Leisure and Business
“The decline of traditional faith in the United States has coincided with the explosion of new atheisms,” Derek Thompson explains. “Some people worship beauty, some worship identity politics, some worship childcare.” But everyone believes in something. And ‘workism' is one of the most powerful options, bringing a lot of people together. He says the country's work culture has blended with elements of other religions such as Buddhism. “Today, happiness is about finding a balance between business and leisure,” he explains in his book On Work: Money, Meaning, Identity (Work: Money, Meaning, Identity), which was the subject of a recent article on the website Fast & Company dedicated to employment.
Work “increases academic anxiety in children and adolescents and exacerbates economic stress in adults.”
If we turn to etymology, the term “leisure” comes from the Roman word “otium,” which referred to all activities that were not aimed at survival or maintenance. In this sense, “business” is the negation of “otium”, the fact of thinking about a way to obtain money or some kind of reward. Based on this association of ideas, what Derek Thompson poses as a problem, namely to conceive of happiness as this balance between leisure time and work time, is not so bad and is based on an Aristotelian principle that considers that virtue is in the middle. However, when it is the very concept of “happiness” that seems to impose itself (something ultimately unattainable, to be seen as a goal), this duality will never find a balance.

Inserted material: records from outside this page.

(* ===== verification/Secure.v ===== *)
(** * secure/secure_boot.c: the recovery kernel

    [secure_main] with its menu, the memory test and the polling of keys. It
    prints with [Kprintf] on the console of [VgaText], which
    writes text memory and the ports of the cursor; the memory it tests is a
    machine of its own ([Regs32]), since the test is about what that memory does.
    The loops without a bound (the menu, the wait for a key) take fuel; the menu
    ends where the machine is reset. *)
From stdpp Require Import sets.
From S2P Require Import Prelude KString Printk Vram Ports Console Kprintf VgaText Pci Input Cmos Exceptions.
From S2P Require Start Panic.
Open Scope c_scope.

Definition KERNEL_NAME : list Z := chars "Obsidian".

Section secure.
Context {P D : Type} `{Ports P, Regs32 D} (L : linked).

(** The keyboard driver's state with the ports behind it, the PCI table, the
    memory, and the console. The hardware behind the console is the machine's:
    what is in its place is replaced when the console runs. *)
Record secure := Secure {
  inp : input P;
  devs : list pci_dev;
  ndevs : Z;
  dram : D;
  screen : console (vga P);
}.

#[export] Instance secure_ports : HasPorts secure P :=
  {| ports := λ s, ports (inp s); set_ports := λ p s, Secure (set_ports p (inp s)) (devs s) (ndevs s) (dram s) (screen s) |}.
#[export] Instance secure_lawful : LawfulPorts secure P.
Proof. split; [done|done|by intros [[] ? ? ? ?]]. Qed.

Definition set_vga_hw (p : P) (c : console (vga P)) : console (vga P) :=
  Console (con c) (con_col c) (con_row c) (con_attr c) (Vga (vt (display c)) p).
Definition on_screen {A} (m : M (console (vga P)) A) : M secure A := λ s,
  '(a, c) ← m (set_vga_hw (ports s) (screen s));
  Some (a, set_ports (vga_hw (display c)) (Secure (inp s) (devs s) (ndevs s) (dram s) c)).
Definition on_input {A} (m : M (input P) A) : M secure A := λ s,
  '(a, i) ← m (inp s); Some (a, Secure i (devs s) (ndevs s) (dram s) (screen s)).
Definition peek (addr : Z) : M secure Z := λ s,
  let '(v, d) := reg_read addr (dram s) in Some (v, Secure (inp s) (devs s) (ndevs s) d (screen s)).
Definition poke (addr v : Z) : M secure unit :=
  modify (λ s, Secure (inp s) (devs s) (ndevs s) (reg_write addr v (dram s)) (screen s)).

(** The calls of [kprintf] and [kputs]. *)
Definition kprintf (fmt : list Z) (args : va_list) : M secure unit :=
  on_screen (Kprintf.kprintf L weak_fallback_putc fmt args).
Definition kputs (s : list Z) : M secure unit := on_screen (Kprintf.kputs weak_fallback_putc s).

(** *** secure/secure_boot.c *)

Definition PATTERN : Z := 0x5A5AA5A5.

Definition memtest_region (base size_bytes : Z) : M secure unit :=
  let words := Z.to_nat (size_bytes / 4) in
  let* _ := for_ 0 words (λ i, poke (base + i * 4) PATTERN ;; ret (@None unit)) in
  let* bad := for_ 0 words (λ i,
    let* v := peek (base + i * 4) in
    ret (if negb (v =? PATTERN) then Some i else None)) in
  match bad with
  | Some i => kprintf (chars "memtest FAIL at %08x" ++ NL) [if wide L then u64 (base + i * 4) else u32 (base + i * 4)]
  | None => kprintf (chars "memtest ok %u KB" ++ NL) [size_bytes / 1024]
  end.

Definition device_format : list Z := chars "pci %02x:%02x.%d %04x:%04x %s" ++ NL.
Definition device_args (d : pci_dev) : va_list :=
  [pbus d; pdev d; pfn d; vendor d; device d; addr L (pci_class_name (class_code d))].

(** [pci_get] over the table. *)
Definition dump_devices : M secure unit :=
  let* n := gets ndevs in
  let* _ := for_ 0 (Z.to_nat n) (λ i,
    let* l := gets devs in
    let* d := lift (l !! Z.to_nat i) in
    kprintf device_format (device_args d) ;; ret (@None unit)) in
  ret tt.

(** The table of letters; 0 where it has none. *)
Definition key_map (sc : Z) : Z :=
  if sc =? 0x13 then 114 else if sc =? 0x2E then 99 else if sc =? 0x20 then 100
  else if sc =? 0x32 then 109 else if sc =? 0x23 then 104 else 0.

Fixpoint poll_key (fuel : nat) : M secure Z :=
  match fuel with
  | O => fault
  | S f =>
      let* sc := on_input ps2_poll_scancode in
      if (sc <? 0) || has sc 0x80 then poll_key f else ret (key_map (Z.land sc 0x7F))
  end.

(** [for (;;)]: each round takes a key. *)
Fixpoint menu_loop (fuel rounds : nat) (heap_base heap_size : Z) : M secure unit :=
  match rounds with
  | O => fault
  | S r =>
      let* k := poll_key fuel in
      if k =? 114 then cmos_clear_panic_flag ;; Start.kernel_reboot fuel
      else
        (if k =? 99 then cmos_clear_panic_flag ;; kputs (chars "panic flag cleared")
         else if k =? 100 then dump_devices
         else if k =? 109 then memtest_region heap_base heap_size
         else kputs (chars "menu: r c d m h")) ;;
        menu_loop fuel r heap_base heap_size
  end.

Definition banner_format : list Z := NL ++ chars "%s SECURE %s -- recovery environment" ++ NL.
Definition banner_args : va_list := [addr L KERNEL_NAME; addr L (KERNEL_VERSION L)].
Definition last_boot_format : list Z := chars "last boot: %s" ++ NL.
Definition last_boot_args (panicked : bool) : va_list :=
  [addr L (if panicked then chars "KERNEL PANIC detected" else chars "clean shutdown")].
Definition memory_format : list Z := chars "memory available to this session: %llu KB" ++ NL ++ NL.
Definition menu_lines : list (list Z) :=
  [chars "menu:" ++ NL; chars "  r reboot into the main kernel" ++ NL; chars "  c clear the panic flag" ++ NL;
   chars "  d list PCI devices" ++ NL; chars "  m memory self test" ++ NL; chars "  h show this help" ++ NL ++ NL].

Definition secure_main (fuel rounds : nat) (usable_kb heap_base heap_size : Z) : M secure unit :=
  kprintf banner_format banner_args ;;
  let* r := cmos_last_boot_panicked true in
  kprintf last_boot_format (last_boot_args r.1) ;;
  kprintf memory_format (slots64 (wide L) usable_kb) ;;
  kprintf (chars "menu:" ++ NL) [] ;;
  kprintf (chars "  r reboot into the main kernel" ++ NL) [] ;;
  kprintf (chars "  c clear the panic flag" ++ NL) [] ;;
  kprintf (chars "  d list PCI devices" ++ NL) [] ;;
  kprintf (chars "  m memory self test" ++ NL) [] ;;
  kprintf (chars "  h show this help" ++ NL ++ NL) [] ;;
  menu_loop fuel rounds heap_base heap_size.
End secure.
Arguments secure : clear implicits.

(** ** What is printed *)

Section text.
Context (L : linked).

(** A format without directives is printed as it is. *)
Lemma literal_text l : Forall (λ c, c ≠ 0 ∧ c ≠ PERCENT) l → text_of L l [] = Some l.
Proof.
  intros Hl. unfold text_of. replace (S (length (l ++ [0]))) with (length l + 2)%nat by (rewrite length_app; cbn; lia).
  rewrite text_lit by done. cbn. by rewrite app_nil_r.
Qed.
(** A format with one directive in it, [%u] or [%llu]. *)
Lemma number_text pre dir lmod post args n :
  Forall (λ c, c ≠ 0 ∧ c ≠ PERCENT) pre → Forall (λ c, c ≠ 0 ∧ c ≠ PERCENT) post →
  (∀ rest', scan_flags (dir ++ 117 :: rest') false false = Some (false, false, dir ++ 117 :: rest') ∧
    scan_width (dir ++ 117 :: rest') 0 = Some (0, dir ++ 117 :: rest') ∧
    scan_lmod (dir ++ 117 :: rest') 0 = Some (lmod, 117 :: rest')) →
  (∀ ap, text_conv (wide L) (str L) 117 false false 0 lmod (args ++ ap) = Some (dec n, ap)) →
  text_of L (pre ++ PERCENT :: dir ++ 117 :: post) args = Some (pre ++ dec n ++ post).
Proof.
  intros Hpre Hpost Hdir Hnum. unfold text_of.
  assert (Hf : S (length ((pre ++ PERCENT :: dir ++ 117 :: post) ++ [0])) = (length pre + S (length post + (length dir + 3)))%nat).
  { repeat first [rewrite length_app | progress cbn [length]]. lia. }
  rewrite Hf, <- app_assoc, text_lit by done. cbn [app]. rewrite <- app_assoc. cbn [app].
  erewrite text_dir; [|apply Hdir..|apply Hnum].
  rewrite text_lit by done. replace (length dir + 3)%nat with (S (length dir + 2)) by lia. rewrite text_end.
  cbn. by rewrite app_nil_r.
Qed.

Lemma memory_text kb : 0 ≤ kb < 2 ^ 64 →
  text_of L memory_format (slots64 (wide L) kb) = Some (chars "memory available to this session: " ++ dec kb ++ chars " KB" ++ NL ++ NL).
Proof.
  intros Hkb. apply (number_text (chars "memory available to this session: ") [108; 108] 2 (chars " KB" ++ NL ++ NL));
    [by repeat constructor..|done|].
  intros ap. unfold slots64. destruct (wide L).
  - cbn [app]. rewrite conv_llu. unfold u64. by rewrite Z.mod_small.
  - cbn -[text_num dec u32 Z.shiftr Z.pow]. rewrite num_dec. cbn -[dec u32 Z.shiftr Z.pow]. do 3 f_equal.
    rewrite Z.shiftr_div_pow2 by done. rewrite (u32_small (kb / 2 ^ 32)).
    + unfold u32. change (2 ^ 32) with 4294967296. rewrite Z.mod_mod by done. pose proof (Z.div_mod kb 4294967296 ltac:(done)). lia.
    + split; [apply Z.div_pos; lia|apply Z.div_lt_upper_bound; lia].
Qed.
Lemma memtest_text kb : 0 ≤ kb < 2 ^ 32 →
  text_of L (chars "memtest ok %u KB" ++ NL) [kb] = Some (chars "memtest ok " ++ dec kb ++ chars " KB" ++ NL).
Proof.
  intros Hkb. apply (number_text (chars "memtest ok ") [] 0 (chars " KB" ++ NL)); [by repeat constructor..|done|].
  intros ap. cbn [app]. by rewrite conv_u, u32_small.
Qed.
End text.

Workism” acts on three axes or rests on three pillars. Firstly, “that people believe that work can bring them what religion used to bring them”. First, “that people believe that work can give them what religion used to give them”, that “businesses and companies create a sense of community among their customers” (which has been happening for some time with sophisticated products or markets such as Apple and cell phones), and that “feeling dedicated to one's work makes one more productive and gives one's life a meaning”. Thus, at the individual level, “workism increases academic anxiety in children and teenagers, aggravates stress in the adult economy, generates disastrous working hours for employees” and, ultimately, “exacerbates the feeling of loneliness among retirees”.
The (dis)virtues of work
Obviously, this all seems obvious: from a very young age, we are inculcated with the culture of effort and the fact of making a career or preparing for a profitable profession, which has a solid expectation of sustaining itself over time and generating income. Clearly, work is intimately tied to the role we must play in society, as a counterpart to a good or service that others need and that you can provide. Author David Graeber's analysis of jobs without utility, the bullshit jobs, in which levels of job insecurity and anxiety are highest, is more lucid.
But what Thompson is referring to, at first glance, is the morality that has emerged in recent years among the technology populace and the high-tech companies, centralized in Silicon Valley, that exacerbate the values of working with them as well as the values of consuming their products. This too is part of the peculiarities of the American workplace. “My country's culture is too work-centric, we're one of the only OECD countries that doesn't have sick leave or parental leave at the national level,” he says on the employment website.